L’erreur, en effet, n’est jamais exposée dans sa difformité nue, de peur que, étant ainsi exposée, elle ne soit immédiatement détectée. Mais elle est habilement parée d’une robe attrayante, de manière à la faire apparaître aux yeux des non-initiés (aussi ridicule que l’expression puisse paraître) comme étant plus vraie que la vérité elle-même[4].

Les prédicateurs de la prospérité utilisent la Parole de Dieu, mais uniquement à leurs propres fins. En raison de leur manque de formation ou de leur rejet délibéré de la vérité, ils déforment la Parole de Dieu pour exploiter les autres[5].

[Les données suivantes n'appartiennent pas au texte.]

(* ===== verification/BuildScan.v ===== *)
(** * [build_tables/build_parse_table.rs]: productions, reductions and successors of
    a state

    What holds of the builder while the items of a state are scanned, and the
    cells of the table that the scan leaves: the reductions of a token that survive
    one another. *)
From S2P Require Import Prelude BitVec Symbols TokenSet Ordering StrPool Grammars Lookaheads Items ItemSets FirstSets FollowSets Additions Closure Tables Outcomes BuildTable BuildConflicts BuildStates BuildClosure BuildInputs BuildVerdicts BuildGoto.
Import PT Builder.

Section scan.
Context {H : Type} (str_pool : StrPool H) (g : SyntaxGrammar) (lg : LexicalGrammar).
Context {F : Type} (variable_info : list (VariableInfo F)).
Context {I : Type} {IS : IndexSet I} {MI : MapIter}.
Context (inlines : InlinedProductionMap) (key_map : Item.ItemKeyMap) (items_bound : nat).
Context (Hti : table_inputs str_pool g lg variable_info inlines key_map items_bound).
Notation n_terminals := (length (lg_variables lg)).
Notation n_prods := (length (sg_productions g)).
Notation item_ok := (Item.item_ok g key_map).
Notation item_of_grammar := (item_of_grammar g).
Notation next_symbol := (next_symbol g).
Notation prev_of := (prev_of g).
Notation prec_of := (prec_of g).
Notation assoc_of := (assoc_of g).
Notation survivors := (survivors g).
Notation builder := (ParseTableBuilder I).
Notation Hin := (ti_inputs _ _ _ _ _ _ _ Hti).
Notation pool_len p := (length (is_elems (Lookahead.sets p))).

(** ** Reading items *)
Definition prod_of (i : Item.ParseItem) : ProdRef := Item.the_prod g (Item.slot_of (Item.prod_id i)).
Lemma item_production_ok {E} i : item_ok i → Item.item_production (E:=E) i g = Ok (prod_of i).
Proof.
  intros [[Hk _] _]. cbn in Hk. rewrite Nat2N.id in Hk. unfold Item.item_production, prod_of, Item.slot_of in *.
  destruct (Item.prod_id i =? Item.START_PRODUCTION_ID)%N; [done|].
  rewrite (sy_prods _ _ (in_symbols _ _ _ _ _ _ Hin)) by (unfold Item.slot_count in Hk; lia). done.
Qed.
Lemma item_symbol_ok {E} i : item_ok i → Item.item_symbol (E:=E) i g = Ok (next_symbol i).
Proof.
  intros Hi. unfold Item.item_symbol. rewrite (item_step_spec str_pool g n_terminals inlines key_map items_bound Hin) by done. cbn.
  unfold BuildInputs.next_symbol. by destruct (steps_of g i !! _).
Qed.
Lemma prev_step_ok {E} i : item_ok i → Item.prev_step (E:=E) i g = Ok (prev_of i) ∧ opt_ok (λ s, s ∈ steps_of g i) (prev_of i).
Proof.
  intros Hi. unfold Item.prev_step, BuildVerdicts.prev_of. destruct (N.ltb_spec 0 (Item.step_index i)) as [Hs|]; [|done].
  rewrite item_production_ok by done. cbn [mbind outcome_bind]. pose proof (item_dot _ _ i Hi).
  assert (is_Some (steps_of g i !! (N.to_nat (Item.step_index i) - 1))) as [s Hst] by (apply lookup_lt_is_Some; lia).
  change (pr_steps (prod_of i)) with (steps_of g i). rewrite (vec_get_Some _ _ _ Hst), Hst. cbn. split; [done|].
  by eapply list_elem_of_lookup_2.
Qed.
Lemma steps_readable i s : item_ok i → s ∈ steps_of g i → Item.step_readable str_pool s.
Proof.
  intros [[Hk _] _] Hs. cbn in Hk. rewrite Nat2N.id in Hk.
  destruct (Item.prod_the_prod str_pool g (in_grammar _ _ _ _ _ _ Hin) (E:=Empty_set) _ Hk) as [_ Hf].
  rewrite Forall_forall in Hf. by apply Hf.
Qed.
Lemma item_precedence_ok {E} i : item_ok i → Item.item_precedence (E:=E) i g = Ok (prec_of i) ∧ Item.prec_readable str_pool (prec_of i).
Proof.
  intros Hi. unfold Item.item_precedence, BuildVerdicts.prec_of. destruct (prev_step_ok (E:=E) i Hi) as (-> & Hs). cbn [mbind outcome_bind].
  destruct (prev_of i) as [s|]; [|done]. by apply Item.read_prec, (steps_readable i).
Qed.
Lemma item_associativity_ok {E} i : item_ok i → Item.item_associativity (E:=E) i g = Ok (assoc_of i).
Proof.
  intros Hi. unfold Item.item_associativity, BuildVerdicts.assoc_of. destruct (prev_step_ok (E:=E) i Hi) as (-> & _). cbn.
  by destruct (prev_of i).
Qed.
(** The last entry of its list of keys. *)
Lemma is_done_ok i : item_ok i → Item.is_done i = true ↔ next_symbol i = None.
Proof.
  intros Hi. destruct (Item.item_ok_key str_pool g key_map (in_keys _ _ _ _ _ _ Hin) i Hi) as (k & _ & ks & Hks & Hl & _).
  assert (Item.keys i = ks) as <-.
  { specialize (Hks Empty_set). rewrite (Item.io_keys _ _ _ Hi) in Hks. by injection Hks. }
  unfold Item.is_done. rewrite Hl, Nat.eqb_eq. unfold Item.dots, BuildInputs.next_symbol. rewrite fmap_None, lookup_ge_None.
  pose proof (item_dot _ _ i Hi). unfold steps_of in *. lia.
Qed.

Ces prédicateurs tordent les Écritures afin de tordre les bras de leurs adeptes pour obtenir leur argent. Ils tordent pour mordre les portefeuilles. Pourquoi écouterait-on des prédicateurs qui exploitent les autres, ou pourquoi prêcherait-on pour exploiter ? La convoitise. Les prédicateurs de la prospérité font appel à la convoitise des gens. Ils séduisent avant d’escroquer. Ils savent que les gens ont un désir insatiable pour les choses, la santé, le pouvoir. Ils le savent eux-mêmes. C’est donc ce qu’ils offrent, et c’est ce qu’ils amassent pour eux-mêmes, laissant à leurs adeptes des envies de même nature.

Cette offre est particulièrement attrayante pour les personnes en dehors de l’Occident, dont la plupart vivent dans une pauvreté abjecte. Mais elle s’adresse aussi à l’Occident riche. Qui ne veut pas être riche, en bonne santé et puissant ? Ou, dans le cas des Occidentaux, plus riches, en meilleure santé et plus puissants ? Nous aimons naturellement ces choses. Nous les chérissons. Pourquoi pas ? Elles apportent la sécurité. Donc si Jésus les obtient pour moi, je veux bien croire en lui.

Nous sommes tous, dans une certaine mesure, attirés par l’évangile de la prospérité. Il s’agit, selon les termes de Gordon Fee, « d’une dangereuse distorsion de la vérité de Dieu, un message qui ne peut en fin de compte faire appel qu’au caractère pécheur de l’homme »[6]. Caractère pécheur ? C’est en chacun de nous. Nous nous détournons facilement de Dieu avec colère lorsqu’il laisse entrer la souffrance dans nos vies et nous enlève les choses que nous aimons. La convoitise est un problème humain. Nous luttons tous avec elle dans une certaine mesure, ce qui signifie que nous devons faire preuve de douceur lorsque nous corrigeons ceux qui ont été trompés.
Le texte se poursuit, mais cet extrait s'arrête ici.